Which Linux for Professional Admins?
LazloToth asks: "Short and sweet: with so many distributions of Linux to choose from, and so many of them good to excellent, which Linux delivers the best balance of stability, high-level support options, security, rapid updates, and ease of administration? If an admin wants to standardize on one Linux distribution and have the best of all worlds on everything from file-and-print servers to database boxes, what, in the experience of the Slashdot pros, is that Holy Grail of Linuxes - - the one that does it all while also making upper management feel warm and fuzzy?"

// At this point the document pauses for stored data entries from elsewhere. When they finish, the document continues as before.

(* ===== verification/ContactsConfig.v ===== *)
(** * Contacts

    [contact_info] and [Contacts] of [src/config/contacts.cpp]: a contact is a dict of scalars
    below ["c"], keyed by the 33 bytes of the session id. *)
From S2P Require Import Prelude OMap Util Internal BtValue ThirdParty ConfigData ConfigParse.
From S2P Require Import ConfigMessage Encrypt SessionEncrypt Protos ConfigBase Multipart.
From S2P Require Import BaseSync DictField UserProfileConfig.

(** [enum class notify_mode] and [enum class expiration_mode : int8_t] *)
Inductive notify_mode := notify_defaulted | notify_all | notify_disabled | notify_mentions_only.
Inductive expiration_mode := exp_none | exp_after_send | exp_after_read.
#[export] Instance notify_mode_eq_dec : EqDecision notify_mode.
Proof. solve_decision. Defined.
#[export] Instance expiration_mode_eq_dec : EqDecision expiration_mode.
Proof. solve_decision. Defined.

Definition notify_value (n : notify_mode) : Z :=
  match n with
  | notify_defaulted => 0 | notify_all => 1 | notify_disabled => 2 | notify_mentions_only => 3
  end.
Definition exp_value (e : expiration_mode) : Z :=
  match e with exp_none => 0 | exp_after_send => 1 | exp_after_read => 2 end.

Record contact_info := {
  ci_session_id : bytes;
  ci_name : bytes;
  ci_nickname : bytes;
  ci_profile_picture : profile_pic;
  ci_approved : bool;
  ci_approved_me : bool;
  ci_blocked : bool;
  ci_priority : Z;
  ci_notifications : notify_mode;
  ci_mute_until : Z;
  ci_exp_mode : expiration_mode;
  ci_exp_timer : Z;
  ci_created : Z
}.

(** [static_cast<notify_mode>(notify)] of a loaded value; mentions-only does not exist for
    contacts. *)
Definition load_notify (v : Z) : notify_mode :=
  if v =? 1 then notify_all else if v =? 2 then notify_disabled
  else if v =? 3 then notify_all else notify_defaulted.
Definition load_exp_mode (v : Z) : expiration_mode :=
  if v =? 1 then exp_after_send else if v =? 2 then exp_after_read else exp_none.
Definition load_expiry (exp_mode_ secs : Z) : expiration_mode * Z :=
  let exp_mode := load_exp_mode exp_mode_ in
  if decide (exp_mode = exp_none) then (exp_none, 0)
  else if secs <=? 0 then (exp_none, 0) else (exp_mode, secs).
Definition to_bool (z : Z) : bool := negb (z =? 0).

Definition contact_picture (info_dict : dict) : profile_pic :=
  match maybe_string info_dict "p", maybe_string info_dict "q" with
  | Some url, Some key =>
      if negb (is_nil url) && (size_of key =? 32) then {| pic_url := url; pic_key := key |} else empty_pic
  | _, _ => empty_pic
  end.

(** [contact_info::load] *)
Definition load_contact (session_id : bytes) (info_dict : dict) : contact_info :=
  let int_of key := value_or (maybe_int info_dict key) 0 in
  let '(exp_mode, exp_timer) := load_expiry (to_int (int_of "e")) (to_int (int_of "E")) in
  {| ci_session_id := session_id;
     ci_name := value_or (maybe_string info_dict "n") [];
     ci_nickname := value_or (maybe_string info_dict "N") [];
     ci_profile_picture := contact_picture info_dict;
     ci_approved := to_bool (int_of "a");
     ci_approved_me := to_bool (int_of "A");
     ci_blocked := to_bool (int_of "b");
     ci_priority := to_int (int_of "+");
     ci_notifications := load_notify (to_int (int_of "@"));
     ci_mute_until := to_epoch_seconds (int_of "!");
     ci_exp_mode := exp_mode;
     ci_exp_timer := exp_timer;
     ci_created := to_epoch_seconds (int_of "j") |}.

Definition contacts_type : ConfigType :=
  {| storage_namespace := Contacts; encryption_domain := "Contacts"; compression_level := Some 1;
     config_lags := 5; accepts_protobuf := true; keeps_extra := false |}.

Section WithLibraries.
Context `{Oxenc} `{CryptoBox} `{Aead} `{Zstd} `{Protobuf} `{TextEncodings}.

(** [contact_info(std::string sid)] *)
Definition new_contact (session_id : bytes) : res contact_info :=
  _ ← check_session_id session_id "05";
  Ok {| ci_session_id := session_id; ci_name := []; ci_nickname := []; ci_profile_picture := empty_pic;
        ci_approved := false; ci_approved_me := false; ci_blocked := false; ci_priority := 0;
        ci_notifications := notify_defaulted; ci_mute_until := 0; ci_exp_mode := exp_none;
        ci_exp_timer := 0; ci_created := 0 |}.

(** [contact_info::set_name], [set_nickname], [set_nickname_truncated] *)
Definition contact_name (n : bytes) : bytes :=
  if (MAX_NAME_LENGTH <? length n)%nat then utf8_truncate n MAX_NAME_LENGTH else n.
Definition contact_nickname (n : bytes) : res bytes :=
  if (MAX_NAME_LENGTH <? length n)%nat then Throw InvalidArgument else Ok n.

Definition new_contacts (now : Z) (ed25519_secretkey : bytes) (dumped : option bytes) : res ConfigBase :=
  b ← init contacts_type now dumped None None; load_key b ed25519_secretkey.

Definition contact_field (pk : bytes) : DictFieldProxy := sub_field (root_field "c") pk.

Definition contacts_get (b : ConfigBase) (pubkey_hex : bytes) : res (option contact_info) :=
  pubkey ← session_id_to_bytes pubkey_hex "05";
  match get_dict b (contact_field pubkey) with
  | None => Ok None
  | Some info_dict => Ok (Some (load_contact pubkey_hex info_dict))
  end.

Definition contacts_get_or_construct (b : ConfigBase) (pubkey_hex : bytes) : res contact_info :=
  o ← contacts_get b pubkey_hex;
  match o with Some c => Ok c | None => new_contact pubkey_hex end.

Definition contacts_set (b : ConfigBase) (contact : contact_info) : res ConfigBase :=
  pk ← session_id_to_bytes (ci_session_id contact) "05";
  let info := contact_field pk in
  b ← set_str b (sub_field info "n") (take MAX_NAME_LENGTH (ci_name contact));
  b ← set_nonempty_str b (sub_field info "N") (take MAX_NAME_LENGTH (ci_nickname contact));
  b ← set_pair_if b (negb (pic_empty (ci_profile_picture contact)))
        (sub_field info "p") (VScalar (SStr (pic_url (ci_profile_picture contact))))
        (sub_field info "q") (VScalar (SStr (pic_key (ci_profile_picture contact))));
  b ← set_flag b (sub_field info "a") (ci_approved contact);
  b ← set_flag b (sub_field info "A") (ci_approved_me contact);
  b ← set_flag b (sub_field info "b") (ci_blocked contact);
  b ← set_nonzero_int b (sub_field info "+") (ci_priority contact);
  let notify := if decide (ci_notifications contact = notify_mentions_only) then notify_all
                else ci_notifications contact in
  b ← set_positive_int b (sub_field info "@") (notify_value notify);
  b ← set_positive_int b (sub_field info "!") (to_epoch_seconds (ci_mute_until contact));
  b ← set_pair_if b (negb (bool_decide (ci_exp_mode contact = exp_none)) && (0 <? ci_exp_timer contact))
        (sub_field info "e") (VScalar (SInt (exp_value (ci_exp_mode contact))))
        (sub_field info "E") (VScalar (SInt (ci_exp_timer contact)));
  set_positive_int b (sub_field info "j") (to_epoch_seconds (ci_created contact)).

(** [set_name] .. [set_created] of [Contacts]: load or make the contact, change a member, store it. *)
Definition contacts_update (b : ConfigBase) (session_id : bytes)
    (change : contact_info -> res contact_info) : res ConfigBase :=
  c ← contacts_get_or_construct b session_id; c ← change c; contacts_set b c.

Definition contacts_set_name (b : ConfigBase) (session_id : bytes) (name : bytes) : res ConfigBase :=
  contacts_update b session_id (fun '(Build_contact_info sid n nn pp ap am bl pr no mu em et cr) =>
    Ok (Build_contact_info sid (contact_name name) nn pp ap am bl pr no mu em et cr)).
Definition contacts_set_nickname (b : ConfigBase) (session_id : bytes) (nickname : bytes) : res ConfigBase :=
  contacts_update b session_id (fun '(Build_contact_info sid n nn pp ap am bl pr no mu em et cr) =>
    x ← contact_nickname nickname; Ok (Build_contact_info sid n x pp ap am bl pr no mu em et cr)).
Definition contacts_set_nickname_truncated (b : ConfigBase) (session_id : bytes) (nickname : bytes) : res ConfigBase :=
  contacts_update b session_id (fun '(Build_contact_info sid n nn pp ap am bl pr no mu em et cr) =>
    x ← contact_nickname (utf8_truncate nickname MAX_NAME_LENGTH);
    Ok (Build_contact_info sid n x pp ap am bl pr no mu em et cr)).
Definition contacts_set_profile_pic (b : ConfigBase) (session_id : bytes) (pic : profile_pic) : res ConfigBase :=
  contacts_update b session_id (fun '(Build_contact_info sid n nn pp ap am bl pr no mu em et cr) =>
    Ok (Build_contact_info sid n nn pic ap am bl pr no mu em et cr)).
Definition contacts_set_approved (b : ConfigBase) (session_id : bytes) (approved : bool) : res ConfigBase :=
  contacts_update b session_id (fun '(Build_contact_info sid n nn pp ap am bl pr no mu em et cr) =>
    Ok (Build_contact_info sid n nn pp approved am bl pr no mu em et cr)).
Definition contacts_set_approved_me (b : ConfigBase) (session_id : bytes) (approved_me : bool) : res ConfigBase :=
  contacts_update b session_id (fun '(Build_contact_info sid n nn pp ap am bl pr no mu em et cr) =>
    Ok (Build_contact_info sid n nn pp ap approved_me bl pr no mu em et cr)).
Definition contacts_set_blocked (b : ConfigBase) (session_id : bytes) (blocked : bool) : res ConfigBase :=
  contacts_update b session_id (fun '(Build_contact_info sid n nn pp ap am bl pr no mu em et cr) =>
    Ok (Build_contact_info sid n nn pp ap am blocked pr no mu em et cr)).
Definition contacts_set_priority (b : ConfigBase) (session_id : bytes) (priority : Z) : res ConfigBase :=
  contacts_update b session_id (fun '(Build_contact_info sid n nn pp ap am bl pr no mu em et cr) =>
    Ok (Build_contact_info sid n nn pp ap am bl priority no mu em et cr)).
Definition contacts_set_notifications (b : ConfigBase) (session_id : bytes) (notifications : notify_mode) : res ConfigBase :=
  contacts_update b session_id (fun '(Build_contact_info sid n nn pp ap am bl pr no mu em et cr) =>
    Ok (Build_contact_info sid n nn pp ap am bl pr notifications mu em et cr)).
Definition contacts_set_expiry (b : ConfigBase) (session_id : bytes) (mode : expiration_mode) (timer : Z) : res ConfigBase :=
  contacts_update b session_id (fun '(Build_contact_info sid n nn pp ap am bl pr no mu em et cr) =>
    Ok (Build_contact_info sid n nn pp ap am bl pr no mu mode (if decide (mode = exp_none) then 0 else timer) cr)).
Definition contacts_set_created (b : ConfigBase) (session_id : bytes) (timestamp : Z) : res ConfigBase :=
  contacts_update b session_id (fun '(Build_contact_info sid n nn pp ap am bl pr no mu em et cr) =>
    Ok (Build_contact_info sid n nn pp ap am bl pr no mu em et (to_epoch_seconds timestamp))).

Definition contacts_erase (b : ConfigBase) (session_id : bytes) : res (bool * ConfigBase) :=
  pk ← session_id_to_bytes session_id "05";
  let info := contact_field pk in
  let ret := exists_field b info in
  b ← erase_field b info;
  Ok (ret, b).

Definition contacts_size (b : ConfigBase) : Z :=
  match get_dict b (root_field "c") with Some c => size_of c | None => 0 end.

(** Iteration ([Contacts::iterator], [_load_info]): the contacts in key order, skipping keys of
    another size and values that are not dicts.  The constructor of [contact_info] checks the id,
    so a 33-byte key with another prefix makes the iteration throw. *)
Definition contacts_list (b : ConfigBase) : res (list contact_info) :=
  match get_dict b (root_field "c") with
  | None => Ok []
  | Some d => foldM (fun l kv =>
      match kv.2 with
      | VDict info =>
          if size_of kv.1 =? 33
          then c ← new_contact (to_hex kv.1); Ok (l ++ [load_contact (ci_session_id c) info])
          else Ok l
      | _ => Ok l
      end) [] d
  end.
End WithLibraries.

This is less of a flaming attempt that you might think.
Linux has always been good to me- i have no regrets. But the numbers (insert real netcraft census, not the typical BSD is dying troll) may indicate better than hype (or maybe not).
Mention OSX as a BSD if you like, but I don't know about its performance vs Free/Net/Open.. (meaning i have no experience with it) I would hope that you can boot it w/o the expensive GUI running all the time. Also, if you have existing PC hardware, Free/Net/Open will not require a new hardware purchase. If you have old PPC machines lying around, Free/Net/Open will not require new hardware purchase.
do() || do_not();
Aren't all Linux admins professionals?
I haven't found a better put together distro that found so many devices with out a hitch. I have a Deb box, and ran slackware for a bit too. I tried suse, and mandrake, but that was a while ago. There are so many places to find pre-packaged add-ons for Fedora, it's great. In fact I'm writing this on Fedora Core 3 using my Dell Precision laptop with the wide screen, using the 802.11g access point secured via WPA_EAP.
OSX is also very well put together, but you said best linux distro.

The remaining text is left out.